1137) Um debate sobre as cotas raciais e outras medidas em favor do Apartheid no Brasil

Comentários em blogs se perdem muito facilmente, pois os visitantes precisam clicar em cima dos comentários para poder seguir o fio dos argumentos desenvolvidos por cada um dos participantes.
Por isso resolvi transcrever num post independente, os comentário sobre este tema, que primeiro apareceu neste blog, sob a forma seguinte:

Segunda-feira, Junho 01, 2009
1133) De volta ao problema do Apartheid racial: o problema das cotas

'País, que não se pensava dividido, está sendo dividido', aponta antropóloga
Yvonne Maggie elogia decisão do TJ do Rio, critica cotas raciais e defende investimentos na educação básica
José Meirelles Passos escreve para O Globo, 31.05.2009:

1) Transcrevo aqui os comentários encaminhados na sequência pela Gláucia, uma interlocutora habitual de meu blog, ainda que até aqui desconhecida, se ouso dizer:

Glaucia disse...

Professor,
Continuo aqui, ja que a alta produtividade do blog vai arrastando discussões até que bem recentes para o historico.
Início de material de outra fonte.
(** * A shallow embedding of [form_filling_agent.py]

    The agent drives a browser through Selenium and consults a chat model
    twice: once to obtain a mapping from form-element identifiers to values
    ([analyze_form]) and once to decide whether the filled form may be
    submitted ([submit_form]).

    The Python methods are transcribed as computations in a state-and-
    exception monad.  The browser session and the chat client are an
    interface ([Browser]); the program text never looks behind it, so every
    theorem stated over an arbitrary [Browser] holds for any behaviour of
    the page, the selector engine and the chat service.  A small static
    page model ([StaticDom]) implements the interface so that the methods
    can be run on concrete inputs.

    Modelling boundaries, fixed once here:
    - a Python [str] is a Rocq [string]; a character is read as the code
      point with the same number (the range 0..255);
    - exceptions are the subclasses of [Exception]; [KeyboardInterrupt] and
      [SystemExit] are outside the model;
    - [time.sleep] is not modelled (the page changes only through the calls
      the agent itself issues);
    - [json.loads], [json.dumps] and the [repr] of floats and containers are
      library functions and are parameters of the development. *)

From Stdlib Require Import ZArith List Bool Ascii String Lia.
From Stdlib Require Import Numbers.DecimalString Floats.
Import ListNotations.

Set Warnings "-register-all".
Local Open Scope string_scope.
Local Open Scope Z_scope.

(* ================================================================== *)
(** * Python values *)
(* ================================================================== *)

(** What [json.load]/[json.loads] can produce; a [dict] keeps its
    insertion order, hence an association list. *)
Inductive value : Type :=
| PyNone
| PyBool (b : bool)
| PyInt (z : Z)
| PyFloat (f : float)
| PyStr (s : string)
| PyList (l : list value)
| PyDict (d : list (string * value)).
Não faço questão de outroladismo, não, ja fico honrada com a aceitação da critica neste espaço.
Perdoe a falta de referência no post anterior; falava de um texto que esta em outro blog seu, e que identifica como a grande falha do sistema de cotas o aumento da disparidade intra-negros nos EUA.
Ora, esse, me parece, é o objetivo do sistema de cotas (ou de qualquer ação afirmativa) numa sociedade capitalista: igualar a "amplitude de desigualdade" na raça negra à do resto da sociedade.
Acho curioso - e um pouco comovente - como os mais conservadores e autoproclamados meritocratas se tornam igualitaristas, quando se trata de negar uma chance a quem esta no fundo.
Sobre essa entrevista, o que posso dizer? Trata-se de uma antropologa que vem à midia falar sobre direito, constituição, educação, eficacia de politicas sociais, sociologia - tudo, em suma, menos aquilo que ela apresenta como sua especialidade. Maior autoridade que ela, nisso, so se chamassem o Caetano para contribuir no debate.
Interessante também como parece não incomodar a xenofobia quase chavista dessa mesma autoridade intelectual juridico-politico-filosofica, em geral apontada como uma praga de latinoamérica, quando a conclusão é favoravel.
Pra mim, quando a midia faz isso confessa o proprio fracasso.
Não preciso então nem comentar a insinuação de que a picaretagem de politicos ligados a categorias profissionais seja uma consequência da "divisão da sociedade em raças".
De resto, pra uma abordagem juridica séria, recomendo o capitulo correspondente em Dworkin, Taking Rights Seriously. A tese principal é: não ha nada que, isoladamente e a priori, possa ser considerado como constituindo o que chamamos "mérito". "Mérito" é o que é socialmente aceito como tal.
Não vejo então por que negar com tanta veemência que se considere como mais meritorio um estudante que ultrapassou varias barreiras do que um que teve tudo na mão, quando estes obtenham depois de 17 anos de tratamento continuo a mesma nota, ou notas semelhantes.
E verdade que nem todos os estudantes negros terão tido tratamento horrivel, e que nem todos os brancos terão morado em mansões. Mas não é esse o ponto.
Trata-se de verificar empiricamente a existência de um desequilibrio, com base na lei dos grandes numeros, e de procurar corrigir - também com base na lei dos grandes numeros - esse desequilibrio. As historias individuais vão, algo tolstoicamente, se dissolvendo nalgo que é a historia do pais. O fato de que pudesse haver escravos brancos em rincões do pais, e de que do outro lado muitos negros pudessem ser livres, não impede de dizer que o que ocorreu no Brasil foi uma "escravidão negra".
A antropologa, no caso, esta fazendo o que se espera da intelectualidade brasileira: raciocinar a partir de principios abstratos e dai tirar conclusões bem-pensantes - ainda que sem nenhum suporte na realidade.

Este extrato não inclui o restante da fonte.